Stored data entries:
◇ ◇ ◇ ◇ ◇ ◇ ◇

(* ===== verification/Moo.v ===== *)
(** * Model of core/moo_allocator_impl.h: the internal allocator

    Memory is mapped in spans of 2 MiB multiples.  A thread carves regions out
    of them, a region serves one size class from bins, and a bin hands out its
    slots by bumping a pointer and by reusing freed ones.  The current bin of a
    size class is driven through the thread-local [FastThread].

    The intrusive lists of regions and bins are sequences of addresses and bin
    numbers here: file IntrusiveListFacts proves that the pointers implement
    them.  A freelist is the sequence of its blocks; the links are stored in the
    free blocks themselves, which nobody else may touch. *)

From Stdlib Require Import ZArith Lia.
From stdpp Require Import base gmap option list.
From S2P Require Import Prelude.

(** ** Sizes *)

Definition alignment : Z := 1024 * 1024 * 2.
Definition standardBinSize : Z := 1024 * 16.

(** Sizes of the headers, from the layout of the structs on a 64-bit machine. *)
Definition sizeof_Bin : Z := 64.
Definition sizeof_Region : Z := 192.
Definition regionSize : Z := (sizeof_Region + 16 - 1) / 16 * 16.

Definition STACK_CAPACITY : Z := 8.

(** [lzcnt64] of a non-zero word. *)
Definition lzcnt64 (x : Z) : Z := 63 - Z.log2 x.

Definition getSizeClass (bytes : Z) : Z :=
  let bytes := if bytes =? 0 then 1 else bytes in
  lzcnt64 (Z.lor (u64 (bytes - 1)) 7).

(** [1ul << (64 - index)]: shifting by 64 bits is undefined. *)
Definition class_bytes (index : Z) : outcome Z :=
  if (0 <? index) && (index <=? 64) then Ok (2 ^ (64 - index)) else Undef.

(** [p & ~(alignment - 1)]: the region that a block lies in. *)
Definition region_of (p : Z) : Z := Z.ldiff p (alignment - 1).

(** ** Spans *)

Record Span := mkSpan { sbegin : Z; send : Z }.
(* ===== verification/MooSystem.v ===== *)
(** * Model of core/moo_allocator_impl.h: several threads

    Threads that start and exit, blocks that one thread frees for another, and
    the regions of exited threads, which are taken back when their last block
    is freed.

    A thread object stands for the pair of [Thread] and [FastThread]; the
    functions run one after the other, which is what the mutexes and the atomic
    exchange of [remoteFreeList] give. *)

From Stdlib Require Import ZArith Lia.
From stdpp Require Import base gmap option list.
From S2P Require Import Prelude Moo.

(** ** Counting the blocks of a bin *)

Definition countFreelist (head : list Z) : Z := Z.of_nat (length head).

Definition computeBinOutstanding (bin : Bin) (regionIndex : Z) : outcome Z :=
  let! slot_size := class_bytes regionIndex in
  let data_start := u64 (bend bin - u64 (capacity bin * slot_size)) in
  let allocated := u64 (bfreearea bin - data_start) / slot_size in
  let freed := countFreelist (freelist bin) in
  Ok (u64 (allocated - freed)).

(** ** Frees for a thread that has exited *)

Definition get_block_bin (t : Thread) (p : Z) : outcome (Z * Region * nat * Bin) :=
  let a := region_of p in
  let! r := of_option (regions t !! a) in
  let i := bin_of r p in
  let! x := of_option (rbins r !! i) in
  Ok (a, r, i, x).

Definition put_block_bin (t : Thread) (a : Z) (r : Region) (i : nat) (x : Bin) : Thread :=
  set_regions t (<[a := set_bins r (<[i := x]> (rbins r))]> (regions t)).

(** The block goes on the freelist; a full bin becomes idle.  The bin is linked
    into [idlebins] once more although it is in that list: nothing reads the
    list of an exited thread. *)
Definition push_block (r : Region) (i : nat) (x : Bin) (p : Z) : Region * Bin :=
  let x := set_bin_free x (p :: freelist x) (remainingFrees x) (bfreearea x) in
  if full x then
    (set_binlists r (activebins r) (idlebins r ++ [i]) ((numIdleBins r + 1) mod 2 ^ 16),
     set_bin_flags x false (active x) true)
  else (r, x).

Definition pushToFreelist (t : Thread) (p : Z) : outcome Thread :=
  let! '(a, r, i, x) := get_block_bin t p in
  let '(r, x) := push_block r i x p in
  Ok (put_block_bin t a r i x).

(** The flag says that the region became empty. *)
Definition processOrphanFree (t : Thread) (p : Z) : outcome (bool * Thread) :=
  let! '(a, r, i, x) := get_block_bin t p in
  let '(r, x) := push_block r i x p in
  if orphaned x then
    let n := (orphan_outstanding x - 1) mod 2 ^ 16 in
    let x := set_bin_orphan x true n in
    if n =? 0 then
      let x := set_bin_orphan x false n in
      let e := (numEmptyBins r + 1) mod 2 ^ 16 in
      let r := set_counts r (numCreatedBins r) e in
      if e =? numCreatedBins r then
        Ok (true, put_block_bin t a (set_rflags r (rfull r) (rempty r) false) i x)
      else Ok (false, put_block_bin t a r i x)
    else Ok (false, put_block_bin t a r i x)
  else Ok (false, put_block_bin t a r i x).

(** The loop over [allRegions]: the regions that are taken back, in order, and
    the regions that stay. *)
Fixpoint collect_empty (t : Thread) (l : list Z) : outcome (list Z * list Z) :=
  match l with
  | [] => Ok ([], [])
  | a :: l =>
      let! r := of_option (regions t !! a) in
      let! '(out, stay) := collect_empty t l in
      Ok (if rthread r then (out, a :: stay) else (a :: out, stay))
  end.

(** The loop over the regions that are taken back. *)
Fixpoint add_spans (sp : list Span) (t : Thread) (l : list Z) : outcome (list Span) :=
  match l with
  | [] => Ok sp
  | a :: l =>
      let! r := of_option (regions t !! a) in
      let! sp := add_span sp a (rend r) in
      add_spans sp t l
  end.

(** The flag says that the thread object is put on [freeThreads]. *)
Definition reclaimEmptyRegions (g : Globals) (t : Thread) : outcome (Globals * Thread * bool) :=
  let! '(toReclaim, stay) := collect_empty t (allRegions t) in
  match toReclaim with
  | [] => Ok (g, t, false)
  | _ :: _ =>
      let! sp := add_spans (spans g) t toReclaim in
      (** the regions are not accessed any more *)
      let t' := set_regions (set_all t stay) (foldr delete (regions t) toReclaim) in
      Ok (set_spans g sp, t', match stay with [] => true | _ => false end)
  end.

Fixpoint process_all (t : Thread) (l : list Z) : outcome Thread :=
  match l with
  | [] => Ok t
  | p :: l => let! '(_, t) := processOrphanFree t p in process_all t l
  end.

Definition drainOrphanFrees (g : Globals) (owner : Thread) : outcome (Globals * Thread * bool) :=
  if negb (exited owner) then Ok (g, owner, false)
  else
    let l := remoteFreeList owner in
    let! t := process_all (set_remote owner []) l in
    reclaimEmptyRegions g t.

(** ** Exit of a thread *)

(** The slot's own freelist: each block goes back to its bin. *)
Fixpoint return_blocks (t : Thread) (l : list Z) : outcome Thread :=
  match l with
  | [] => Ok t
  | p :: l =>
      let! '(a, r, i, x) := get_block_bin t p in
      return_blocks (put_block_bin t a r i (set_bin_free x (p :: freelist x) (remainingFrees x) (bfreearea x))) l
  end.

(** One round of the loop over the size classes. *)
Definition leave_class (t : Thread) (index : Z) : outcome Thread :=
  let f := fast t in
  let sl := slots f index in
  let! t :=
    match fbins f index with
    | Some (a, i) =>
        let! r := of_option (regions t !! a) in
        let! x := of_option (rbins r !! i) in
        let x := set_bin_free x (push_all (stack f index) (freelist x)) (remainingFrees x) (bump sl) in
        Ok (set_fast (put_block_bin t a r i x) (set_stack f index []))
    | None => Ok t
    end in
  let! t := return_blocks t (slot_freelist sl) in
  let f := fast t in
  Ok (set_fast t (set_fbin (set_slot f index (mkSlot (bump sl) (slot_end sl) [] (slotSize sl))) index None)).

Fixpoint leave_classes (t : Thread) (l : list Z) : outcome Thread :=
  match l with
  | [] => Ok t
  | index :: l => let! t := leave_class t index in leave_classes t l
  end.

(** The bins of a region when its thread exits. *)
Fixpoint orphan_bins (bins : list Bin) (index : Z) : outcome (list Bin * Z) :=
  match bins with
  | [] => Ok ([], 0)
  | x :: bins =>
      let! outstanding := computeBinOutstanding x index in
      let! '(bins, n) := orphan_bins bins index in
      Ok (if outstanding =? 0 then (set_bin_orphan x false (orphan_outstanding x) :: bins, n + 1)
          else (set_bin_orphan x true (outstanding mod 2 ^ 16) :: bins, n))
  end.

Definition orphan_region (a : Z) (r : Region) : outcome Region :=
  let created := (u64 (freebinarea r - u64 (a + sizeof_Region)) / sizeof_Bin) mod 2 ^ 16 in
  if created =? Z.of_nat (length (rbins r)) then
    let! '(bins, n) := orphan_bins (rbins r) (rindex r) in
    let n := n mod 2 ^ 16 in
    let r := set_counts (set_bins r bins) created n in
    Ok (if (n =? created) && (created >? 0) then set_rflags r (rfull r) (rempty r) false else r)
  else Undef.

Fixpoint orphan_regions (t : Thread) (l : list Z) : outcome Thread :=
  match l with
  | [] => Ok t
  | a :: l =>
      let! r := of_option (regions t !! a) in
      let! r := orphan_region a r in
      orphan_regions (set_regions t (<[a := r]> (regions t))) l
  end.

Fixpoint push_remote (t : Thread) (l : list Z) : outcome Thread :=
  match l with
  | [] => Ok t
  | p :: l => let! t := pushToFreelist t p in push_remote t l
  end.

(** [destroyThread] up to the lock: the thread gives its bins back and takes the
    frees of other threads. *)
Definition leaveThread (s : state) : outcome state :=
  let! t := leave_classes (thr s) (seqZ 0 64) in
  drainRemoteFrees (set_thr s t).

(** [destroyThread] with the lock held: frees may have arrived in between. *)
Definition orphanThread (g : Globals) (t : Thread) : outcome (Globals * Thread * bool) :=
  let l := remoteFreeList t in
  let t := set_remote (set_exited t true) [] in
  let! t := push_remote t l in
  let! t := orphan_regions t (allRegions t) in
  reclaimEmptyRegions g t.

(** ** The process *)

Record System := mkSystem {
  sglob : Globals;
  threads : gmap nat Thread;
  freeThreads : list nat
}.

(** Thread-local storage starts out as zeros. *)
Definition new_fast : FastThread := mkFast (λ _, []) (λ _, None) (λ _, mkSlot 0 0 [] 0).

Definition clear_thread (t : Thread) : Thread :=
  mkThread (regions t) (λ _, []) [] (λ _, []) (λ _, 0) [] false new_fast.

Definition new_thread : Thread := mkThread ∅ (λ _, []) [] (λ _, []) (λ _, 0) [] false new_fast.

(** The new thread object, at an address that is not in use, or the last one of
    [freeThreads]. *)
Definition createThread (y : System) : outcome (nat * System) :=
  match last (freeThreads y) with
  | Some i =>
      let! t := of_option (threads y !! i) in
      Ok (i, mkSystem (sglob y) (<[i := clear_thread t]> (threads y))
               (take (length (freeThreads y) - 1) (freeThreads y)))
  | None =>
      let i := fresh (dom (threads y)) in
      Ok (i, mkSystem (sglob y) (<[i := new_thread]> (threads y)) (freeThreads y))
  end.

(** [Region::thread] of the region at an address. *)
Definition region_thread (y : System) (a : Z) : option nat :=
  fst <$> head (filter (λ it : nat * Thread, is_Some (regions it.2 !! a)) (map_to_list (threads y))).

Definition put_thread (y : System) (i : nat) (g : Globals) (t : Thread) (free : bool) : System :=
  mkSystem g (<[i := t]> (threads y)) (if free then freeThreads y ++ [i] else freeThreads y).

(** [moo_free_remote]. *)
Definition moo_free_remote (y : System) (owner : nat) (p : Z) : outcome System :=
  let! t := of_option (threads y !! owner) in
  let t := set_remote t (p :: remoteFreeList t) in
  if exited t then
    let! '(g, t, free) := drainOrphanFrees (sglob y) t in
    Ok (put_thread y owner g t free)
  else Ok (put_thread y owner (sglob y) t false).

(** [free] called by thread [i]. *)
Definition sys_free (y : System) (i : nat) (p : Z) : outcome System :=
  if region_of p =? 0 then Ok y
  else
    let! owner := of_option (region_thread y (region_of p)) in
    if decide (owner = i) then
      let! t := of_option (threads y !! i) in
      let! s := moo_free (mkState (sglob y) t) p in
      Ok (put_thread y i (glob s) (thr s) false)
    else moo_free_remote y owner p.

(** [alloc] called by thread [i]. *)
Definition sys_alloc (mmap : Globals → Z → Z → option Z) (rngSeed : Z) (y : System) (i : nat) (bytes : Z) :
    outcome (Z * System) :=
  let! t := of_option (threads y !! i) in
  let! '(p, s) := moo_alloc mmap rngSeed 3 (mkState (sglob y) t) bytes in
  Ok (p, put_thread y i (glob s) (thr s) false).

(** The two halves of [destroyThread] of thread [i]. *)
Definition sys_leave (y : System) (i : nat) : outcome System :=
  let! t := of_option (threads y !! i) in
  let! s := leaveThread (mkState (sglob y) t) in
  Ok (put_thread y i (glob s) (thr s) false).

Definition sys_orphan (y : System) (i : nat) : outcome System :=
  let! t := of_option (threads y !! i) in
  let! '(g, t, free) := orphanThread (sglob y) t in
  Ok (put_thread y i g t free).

◇ ◇ ◇ ◇ ◇ ◇ ◇

- _What is expected_: In the entries above, restate word for word the lines between the one holding "frees of other threads. *)" and the one holding "let i := fresh (dom (threads y)) in", inclusive, and nothing besides.

- _Solution for this task_:
    frees of other threads. *)
Definition leaveThread (s : state) : outcome state :=
  let! t := leave_classes (thr s) (seqZ 0 64) in
  drainRemoteFrees (set_thr s t).

(** [destroyThread] with the lock held: frees may have arrived in between. *)
Definition orphanThread (g : Globals) (t : Thread) : outcome (Globals * Thread * bool) :=
  let l := remoteFreeList t in
  let t := set_remote (set_exited t true) [] in
  let! t := push_remote t l in
  let! t := orphan_regions t (allRegions t) in
  reclaimEmptyRegions g t.

(** ** The process *)

Record System := mkSystem {
  sglob : Globals;
  threads : gmap nat Thread;
  freeThreads : list nat
}.

(** Thread-local storage starts out as zeros. *)
Definition new_fast : FastThread := mkFast (λ _, []) (λ _, None) (λ _, mkSlot 0 0 [] 0).

Definition clear_thread (t : Thread) : Thread :=
  mkThread (regions t) (λ _, []) [] (λ _, []) (λ _, 0) [] false new_fast.

Definition new_thread : Thread := mkThread ∅ (λ _, []) [] (λ _, []) (λ _, 0) [] false new_fast.

(** The new thread object, at an address that is not in use, or the last one of
    [freeThreads]. *)
Definition createThread (y : System) : outcome (nat * System) :=
  match last (freeThreads y) with
  | Some i =>
      let! t := of_option (threads y !! i) in
      Ok (i, mkSystem (sglob y) (<[i := clear_thread t]> (threads y))
               (take (length (freeThreads y) - 1) (freeThreads y)))
  | None =>
      let i := fresh (dom (threads y)) in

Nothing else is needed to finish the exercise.